Omnidirectional Steerable Forceps With Flexible Joints and Skin-Like Stretchable Strain Sensors

Abstract

Omnidirectional steerable forceps in keyhole procedures provide significant advantages in assisting medical practitioners with better motion coordination, improved dexterity, precision control, and reachability. However, most existing forceps lack the sense of interactive proprioception, imposing physical and cognitive challenges to the medical practitioners during manipulation. Herein, we report handheld steerable surgical forceps with two degrees-of-freedom equipped with skin-like soft stretchable strain sensors to determine the orientation and improve the perception.
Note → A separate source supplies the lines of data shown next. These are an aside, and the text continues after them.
(** ** The failed primary *)

Lemma primary_loop l p : for_each primary_step "" l = Ok p →
  (∀ i, i ∈ l → inst_Role i = RolePrimary → failed_health (inst_Health i) = true ∧ (inst_ResourceID i = p ∨ inst_ResourceID i = "")) ∧
  (p ≠ "" → ∃ i, i ∈ l ∧ inst_Role i = RolePrimary ∧ inst_ResourceID i = p).
Proof.
  intros H. pattern l, p. eapply for_each_inv; [exact H|split; [by intros i ?%elem_of_nil|done]|]. clear H.
  intros pre a post p1 p2 _ [Hall Hsome] Hs. unfold primary_step in Hs. case_bool_decide as Hr; cbn [negb] in Hs.
  - apply reject_bind in Hs as [Hg [= <-]]. repeat bsimpl_step. split.
    + intros i [Hi|Hi%list_elem_of_singleton]%elem_of_app Hp; [|subst i; by auto]. destruct (Hall i Hi Hp) as [? [Hid|Hid]]; (split; [done|right; congruence]).
    + intros _. exists a. split; [|done]. apply elem_of_app. right. by left.
  - injection Hs as <-. split.
    + intros i [Hi|Hi%list_elem_of_singleton]%elem_of_app Hp; [by apply Hall|by subst i].
    + intros Hp. destruct (Hsome Hp) as (i & Hi & ?). exists i. split; [|done]. apply elem_of_app. by left.
Qed.
Definition owns_role (snapshot : TopologySnapshot) (endpoint : HAEndpoint) : Prop :=
  ha_ClusterID endpoint = topo_ClusterID snapshot ∧ ha_DesiredRole endpoint = RolePrimary ∧ ValidResourceID (ha_OwnerID endpoint) = true.
Lemma owner_loop snapshot l p0 p : for_each (owner_step snapshot) p0 l = Ok p → ValidResourceID p0 = false → ValidResourceID p = true →
  p0 = "" ∧ (∀ e, e ∈ l → owns_role snapshot e → ha_OwnerID e = p) ∧ ∃ e, e ∈ l ∧ owns_role snapshot e.
Proof.
  intros H H0 Hv. assert ((∀ e, e ∈ l → owns_role snapshot e → ha_OwnerID e = p ∧ p0 = "") ∧
    (p = p0 ∨ ∃ e, e ∈ l ∧ owns_role snapshot e ∧ ha_OwnerID e = p)) as [Hall Hsome].
  - clear Hv. pattern l, p. eapply for_each_inv; [exact H|split; [by intros e ?%elem_of_nil|by left]|]. clear H.
    intros pre a post p1 p2 _ [Hall Hsome] Hs. unfold owner_step in Hs. destruct (_ || _) eqn:Hg in Hs.
    + injection Hs as <-. assert (¬ owns_role snapshot a) as Hn.
      { intros (Hc & Hr & Ho). rewrite Hc, Hr, Ho in Hg. by rewrite !bool_decide_true in Hg. }
      split; [|destruct Hsome as [?|(e & ? & ?)]; [by left|right; exists e; split; [apply elem_of_app; by left|done]]].
      intros e [He|He%list_elem_of_singleton]%elem_of_app Ho; [by apply Hall|by subst e].
    + apply reject_bind in Hs as [Hk [= <-]].
      assert (p1 = "" ∨ p1 = ha_OwnerID a) as Hp by (apply andb_false_iff in Hk as [Hk|Hk]; bsimpl; auto). clear Hk.
      repeat bsimpl_step. assert (owns_role snapshot a) as Ha by by split_and!.
      assert (p0 = "") as Hp0.
      { destruct Hsome as [->|(e & He & Ho & _)]; [|by apply (Hall e)]. destruct Hp as [?| ->]; [done|].
        destruct Ha as (_ & _ & Hv). congruence. }
      split; [|right; exists a; split; [apply elem_of_app; right; by left|done]].
      intros e [He|He%list_elem_of_singleton]%elem_of_app Ho; [|subst e; by split]. split; [|done].
      destruct (Hall e He Ho) as [<- _]. destruct Hp as [Hn|Hn]; [|done]. destruct Ho as (_ & _ & Hv). by rewrite Hn in Hv.
  - destruct Hsome as [->|(e & He & Ho & _)]; [congruence|]. destruct (Hall e He Ho) as [_ ?].
    split; [done|]. split; [intros e' He' Ho'; by apply Hall|by exists e].
Qed.
(** The topology shows that [p] was the primary, and failed. *)
Record failed_source (snapshot : TopologySnapshot) (endpoints : list HAEndpoint) (p : ResourceID) : Prop := mk_failed_source {
  fs_valid : ValidResourceID p = true;
  fs_failed : ∃ i, i ∈ topo_Instances snapshot ∧ inst_ResourceID i = p ∧ failed_health (inst_Health i) = true;
  fs_only : ∀ i, i ∈ topo_Instances snapshot → inst_Role i = RolePrimary →
    failed_health (inst_Health i) = true ∧ (inst_ResourceID i = p ∨ inst_ResourceID i = "");
  fs_evidence : (∃ i, i ∈ topo_Instances snapshot ∧ inst_Role i = RolePrimary ∧ inst_ResourceID i = p) ∨
    (∀ e, e ∈ endpoints → owns_role snapshot e → ha_OwnerID e = p) ∧ (∃ e, e ∈ endpoints ∧ owns_role snapshot e) ∧
    hasCurrentDatabaseFailure snapshot p = true
}.
Lemma failedPrimary_sound snapshot endpoints p : failedPrimary snapshot endpoints = (p, true) → failed_source snapshot endpoints p.
Proof.
  unfold failedPrimary. destruct (for_each primary_step _ _) as [p0|] eqn:H0; [|done]. apply primary_loop in H0 as [Hall Hsome].
  destruct (ValidResourceID p0) eqn:Hv0.
  - intros [= <-]. destruct Hsome as (i & Hi & Hr & Hid); [by intros ->|]. split; [done| |done|left; by exists i].
    exists i. split_and!; [done..|]. by apply Hall.
  - destruct (for_each (owner_step snapshot) _ _) as [p1|] eqn:H1; [|done]. destruct (ValidResourceID p1) eqn:Hv1; [cbn [negb]|done].
    destruct (owner_loop _ _ _ _ H1 Hv0 Hv1) as (-> & Ho & He). destruct (list_find _ _) as [[k i]|] eqn:Hf; [|done].
    apply list_find_Some in Hf as (Hi & Hid & _). apply list_elem_of_lookup_2 in Hi.
    destruct (failed_health (inst_Health i)) eqn:Hh; [cbn [negb]|done]. intros [= <- Hd]. split; [done|by exists i| |by right].
    intros j Hj Hr. destruct (Hall j Hj Hr) as [? [?|?]]; split; auto.
Qed.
The performance of omnidirectional forceps integrated with sensory skin is characterized. Due to the reduced number of mechanical parts in the forceps by virtue of parallel continuum joints, the direct translation of motion from the proximal to the distal end is achieved. The distal parallel flexible joint enables a bending angle up to 40° and a bending radius of 7.5 mm. The hydrogel-based silver nanowire sensors mounted on the forceps like a stretchable skin show a maximum gauge factor of 11.8 under 80% strains. A mathematical model is developed to determine the tooltip orientation. The developed model validated with visual tracking shows 90–97% accuracy for angular displacements up to 30° in all directions. Assisting medical practitioners in a clinical environment is demonstrated in a cadaveric setting by providing proprioceptive information of the tooltip through OFISS.